Stored entries:
-=-=-
(** X13. The ranker returns one recommendation for each of the ten catalogue
    entries and nothing else: each carries the id ["poi-" + index] of its
    entry, the entry's name and type, the description made from the type, and
    the distance from the start to the entry.  The current route and the end
    location play no part, and the call takes 120 draws. *)
Theorem generatePOIRecommendations_catalogue
    (currentRoute : list ScheduleItem) (startLocation endLocation : string)
    (g : RandomSource) :
  let run := generatePOIRecommendations currentRoute startLocation endLocation g in
  length run.1 = 10%nat ∧
  POI.name <$> run.1 ≡ₚ Catalog.name <$> poiDatabase ∧
  (∀ poi, poi ∈ run.1 →
     ∃ index entry, poiDatabase !! index = Some entry ∧
       POI.id poi = "poi-" +:+ pretty index ∧
       POI.name poi = Catalog.name entry ∧
       POI.type poi = Catalog.type entry ∧
       POI.description poi =
         Catalog.type entry +:+ " with excellent service and convenient location" ∧
       POI.distance poi = calculateDistance startLocation (Catalog.name entry)) ∧
  run.2 = advance 120 g ∧
  (∀ otherRoute otherEnd,
     generatePOIRecommendations otherRoute startLocation otherEnd g = run).
Proof.
  cbn zeta. split; [|split; [|split; [|split]]].
  - rewrite generatePOIRecommendations_fst.
    rewrite (Permutation_length (Array_sort_perm _ _ _)).
    rewrite Array_map_recommend_length. reflexivity.
  - rewrite generatePOIRecommendations_fst.
    rewrite Array_sort_perm. rewrite Array_map_recommend_names. reflexivity.
  - intros poi. rewrite generatePOIRecommendations_fst.
    rewrite Array_sort_perm.
    intros (k & entry & Hk & ->)%recommendations_elem.
    exists k, entry. split; [exact Hk|].
    destruct (recommend_fields startLocation entry k (advance (12 * k) g))
      as (? & ? & ? & ? & ? & _). auto.
  - apply generatePOIRecommendations_snd.
  - intros otherRoute otherEnd. apply injective_projections.
    + rewrite !generatePOIRecommendations_fst. reflexivity.
    + rewrite !generatePOIRecommendations_snd. reflexivity.
Qed.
-=-=-
TASK TO CARRY OUT:
Output, exactly and with no other text, the line that contains "- intros otherRoute" and all lines from there to the end of the records.

SOLVED PROBLEM:
  - intros otherRoute otherEnd. apply injective_projections.
    + rewrite !generatePOIRecommendations_fst. reflexivity.
    + rewrite !generatePOIRecommendations_snd. reflexivity.
Qed.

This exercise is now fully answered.